What you need to do.
Output the records exactly, with no line skipped.

Stored data.
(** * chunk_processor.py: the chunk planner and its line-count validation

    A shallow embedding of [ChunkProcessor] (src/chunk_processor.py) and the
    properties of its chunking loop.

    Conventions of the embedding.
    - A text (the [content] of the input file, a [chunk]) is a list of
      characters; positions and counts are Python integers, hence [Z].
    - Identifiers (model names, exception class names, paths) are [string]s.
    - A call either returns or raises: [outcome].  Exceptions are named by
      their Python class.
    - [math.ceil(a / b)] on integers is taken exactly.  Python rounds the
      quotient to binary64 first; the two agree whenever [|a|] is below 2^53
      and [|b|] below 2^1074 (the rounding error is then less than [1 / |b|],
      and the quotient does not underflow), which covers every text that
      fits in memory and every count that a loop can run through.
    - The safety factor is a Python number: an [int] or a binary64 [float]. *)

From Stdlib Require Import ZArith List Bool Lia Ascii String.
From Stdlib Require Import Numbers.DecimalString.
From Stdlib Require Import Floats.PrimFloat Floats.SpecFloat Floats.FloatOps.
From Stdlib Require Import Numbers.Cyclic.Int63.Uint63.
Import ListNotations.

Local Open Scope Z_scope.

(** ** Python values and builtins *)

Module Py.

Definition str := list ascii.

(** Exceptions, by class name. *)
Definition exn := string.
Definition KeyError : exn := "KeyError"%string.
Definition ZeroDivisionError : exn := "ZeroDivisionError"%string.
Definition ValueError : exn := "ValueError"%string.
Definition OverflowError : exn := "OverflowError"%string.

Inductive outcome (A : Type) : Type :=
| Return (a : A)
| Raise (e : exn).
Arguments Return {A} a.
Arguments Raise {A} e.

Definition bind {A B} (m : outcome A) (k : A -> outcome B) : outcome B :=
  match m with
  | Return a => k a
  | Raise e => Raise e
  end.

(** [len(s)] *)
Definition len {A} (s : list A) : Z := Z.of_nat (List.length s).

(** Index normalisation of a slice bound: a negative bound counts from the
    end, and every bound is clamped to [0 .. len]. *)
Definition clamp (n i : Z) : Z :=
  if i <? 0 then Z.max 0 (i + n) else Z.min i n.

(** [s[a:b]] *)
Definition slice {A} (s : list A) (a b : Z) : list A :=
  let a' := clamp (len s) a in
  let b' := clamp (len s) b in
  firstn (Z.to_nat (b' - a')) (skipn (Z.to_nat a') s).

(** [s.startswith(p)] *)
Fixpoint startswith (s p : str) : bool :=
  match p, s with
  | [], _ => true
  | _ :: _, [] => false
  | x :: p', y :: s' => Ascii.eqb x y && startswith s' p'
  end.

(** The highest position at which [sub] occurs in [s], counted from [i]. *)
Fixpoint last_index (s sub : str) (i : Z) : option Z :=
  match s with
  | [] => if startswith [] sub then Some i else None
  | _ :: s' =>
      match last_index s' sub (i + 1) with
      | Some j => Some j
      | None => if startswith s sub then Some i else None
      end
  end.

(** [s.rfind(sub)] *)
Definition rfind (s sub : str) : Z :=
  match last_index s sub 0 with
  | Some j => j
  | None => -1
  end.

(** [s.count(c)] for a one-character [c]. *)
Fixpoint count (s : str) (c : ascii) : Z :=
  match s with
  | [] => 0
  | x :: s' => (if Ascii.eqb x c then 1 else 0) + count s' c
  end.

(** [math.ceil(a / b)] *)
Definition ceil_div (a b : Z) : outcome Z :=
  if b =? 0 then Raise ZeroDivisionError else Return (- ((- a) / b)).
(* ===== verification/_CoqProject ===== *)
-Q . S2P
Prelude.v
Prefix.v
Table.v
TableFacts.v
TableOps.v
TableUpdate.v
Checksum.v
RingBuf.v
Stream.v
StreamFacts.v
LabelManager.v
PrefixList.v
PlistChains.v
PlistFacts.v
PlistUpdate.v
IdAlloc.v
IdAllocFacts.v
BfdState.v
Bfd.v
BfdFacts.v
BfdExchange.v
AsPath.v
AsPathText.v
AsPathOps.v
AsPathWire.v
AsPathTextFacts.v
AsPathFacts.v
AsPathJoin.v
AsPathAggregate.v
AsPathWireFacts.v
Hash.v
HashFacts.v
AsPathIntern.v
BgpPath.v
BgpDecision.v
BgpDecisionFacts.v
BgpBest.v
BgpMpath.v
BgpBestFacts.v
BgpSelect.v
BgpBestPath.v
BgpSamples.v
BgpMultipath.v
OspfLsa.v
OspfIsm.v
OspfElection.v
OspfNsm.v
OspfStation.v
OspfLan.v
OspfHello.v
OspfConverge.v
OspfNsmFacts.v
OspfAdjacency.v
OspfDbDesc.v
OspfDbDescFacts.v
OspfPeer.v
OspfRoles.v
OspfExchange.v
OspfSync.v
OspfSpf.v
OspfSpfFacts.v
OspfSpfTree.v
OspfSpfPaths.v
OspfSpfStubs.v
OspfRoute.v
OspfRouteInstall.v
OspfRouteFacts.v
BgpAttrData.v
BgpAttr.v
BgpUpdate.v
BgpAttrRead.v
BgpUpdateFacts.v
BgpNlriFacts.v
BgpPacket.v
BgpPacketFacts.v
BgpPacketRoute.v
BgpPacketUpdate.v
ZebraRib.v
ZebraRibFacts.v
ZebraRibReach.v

Exercise response.
(** * chunk_processor.py: the chunk planner and its line-count validation

    A shallow embedding of [ChunkProcessor] (src/chunk_processor.py) and the
    properties of its chunking loop.

    Conventions of the embedding.
    - A text (the [content] of the input file, a [chunk]) is a list of
      characters; positions and counts are Python integers, hence [Z].
    - Identifiers (model names, exception class names, paths) are [string]s.
    - A call either returns or raises: [outcome].  Exceptions are named by
      their Python class.
    - [math.ceil(a / b)] on integers is taken exactly.  Python rounds the
      quotient to binary64 first; the two agree whenever [|a|] is below 2^53
      and [|b|] below 2^1074 (the rounding error is then less than [1 / |b|],
      and the quotient does not underflow), which covers every text that
      fits in memory and every count that a loop can run through.
    - The safety factor is a Python number: an [int] or a binary64 [float]. *)

From Stdlib Require Import ZArith List Bool Lia Ascii String.
From Stdlib Require Import Numbers.DecimalString.
From Stdlib Require Import Floats.PrimFloat Floats.SpecFloat Floats.FloatOps.
From Stdlib Require Import Numbers.Cyclic.Int63.Uint63.
Import ListNotations.

Local Open Scope Z_scope.

(** ** Python values and builtins *)

Module Py.

Definition str := list ascii.

(** Exceptions, by class name. *)
Definition exn := string.
Definition KeyError : exn := "KeyError"%string.
Definition ZeroDivisionError : exn := "ZeroDivisionError"%string.
Definition ValueError : exn := "ValueError"%string.
Definition OverflowError : exn := "OverflowError"%string.

Inductive outcome (A : Type) : Type :=
| Return (a : A)
| Raise (e : exn).
Arguments Return {A} a.
Arguments Raise {A} e.

Definition bind {A B} (m : outcome A) (k : A -> outcome B) : outcome B :=
  match m with
  | Return a => k a
  | Raise e => Raise e
  end.

(** [len(s)] *)
Definition len {A} (s : list A) : Z := Z.of_nat (List.length s).

(** Index normalisation of a slice bound: a negative bound counts from the
    end, and every bound is clamped to [0 .. len]. *)
Definition clamp (n i : Z) : Z :=
  if i <? 0 then Z.max 0 (i + n) else Z.min i n.

(** [s[a:b]] *)
Definition slice {A} (s : list A) (a b : Z) : list A :=
  let a' := clamp (len s) a in
  let b' := clamp (len s) b in
  firstn (Z.to_nat (b' - a')) (skipn (Z.to_nat a') s).

(** [s.startswith(p)] *)
Fixpoint startswith (s p : str) : bool :=
  match p, s with
  | [], _ => true
  | _ :: _, [] => false
  | x :: p', y :: s' => Ascii.eqb x y && startswith s' p'
  end.

(** The highest position at which [sub] occurs in [s], counted from [i]. *)
Fixpoint last_index (s sub : str) (i : Z) : option Z :=
  match s with
  | [] => if startswith [] sub then Some i else None
  | _ :: s' =>
      match last_index s' sub (i + 1) with
      | Some j => Some j
      | None => if startswith s sub then Some i else None
      end
  end.

(** [s.rfind(sub)] *)
Definition rfind (s sub : str) : Z :=
  match last_index s sub 0 with
  | Some j => j
  | None => -1
  end.

(** [s.count(c)] for a one-character [c]. *)
Fixpoint count (s : str) (c : ascii) : Z :=
  match s with
  | [] => 0
  | x :: s' => (if Ascii.eqb x c then 1 else 0) + count s' c
  end.

(** [math.ceil(a / b)] *)
Definition ceil_div (a b : Z) : outcome Z :=
  if b =? 0 then Raise ZeroDivisionError else Return (- ((- a) / b)).
(* ===== verification/_CoqProject ===== *)
-Q . S2P
Prelude.v
Prefix.v
Table.v
TableFacts.v
TableOps.v
TableUpdate.v
Checksum.v
RingBuf.v
Stream.v
StreamFacts.v
LabelManager.v
PrefixList.v
PlistChains.v
PlistFacts.v
PlistUpdate.v
IdAlloc.v
IdAllocFacts.v
BfdState.v
Bfd.v
BfdFacts.v
BfdExchange.v
AsPath.v
AsPathText.v
AsPathOps.v
AsPathWire.v
AsPathTextFacts.v
AsPathFacts.v
AsPathJoin.v
AsPathAggregate.v
AsPathWireFacts.v
Hash.v
HashFacts.v
AsPathIntern.v
BgpPath.v
BgpDecision.v
BgpDecisionFacts.v
BgpBest.v
BgpMpath.v
BgpBestFacts.v
BgpSelect.v
BgpBestPath.v
BgpSamples.v
BgpMultipath.v
OspfLsa.v
OspfIsm.v
OspfElection.v
OspfNsm.v
OspfStation.v
OspfLan.v
OspfHello.v
OspfConverge.v
OspfNsmFacts.v
OspfAdjacency.v
OspfDbDesc.v
OspfDbDescFacts.v
OspfPeer.v
OspfRoles.v
OspfExchange.v
OspfSync.v
OspfSpf.v
OspfSpfFacts.v
OspfSpfTree.v
OspfSpfPaths.v
OspfSpfStubs.v
OspfRoute.v
OspfRouteInstall.v
OspfRouteFacts.v
BgpAttrData.v
BgpAttr.v
BgpUpdate.v
BgpAttrRead.v
BgpUpdateFacts.v
BgpNlriFacts.v
BgpPacket.v
BgpPacketFacts.v
BgpPacketRoute.v
BgpPacketUpdate.v
ZebraRib.v
ZebraRibFacts.v
ZebraRibReach.v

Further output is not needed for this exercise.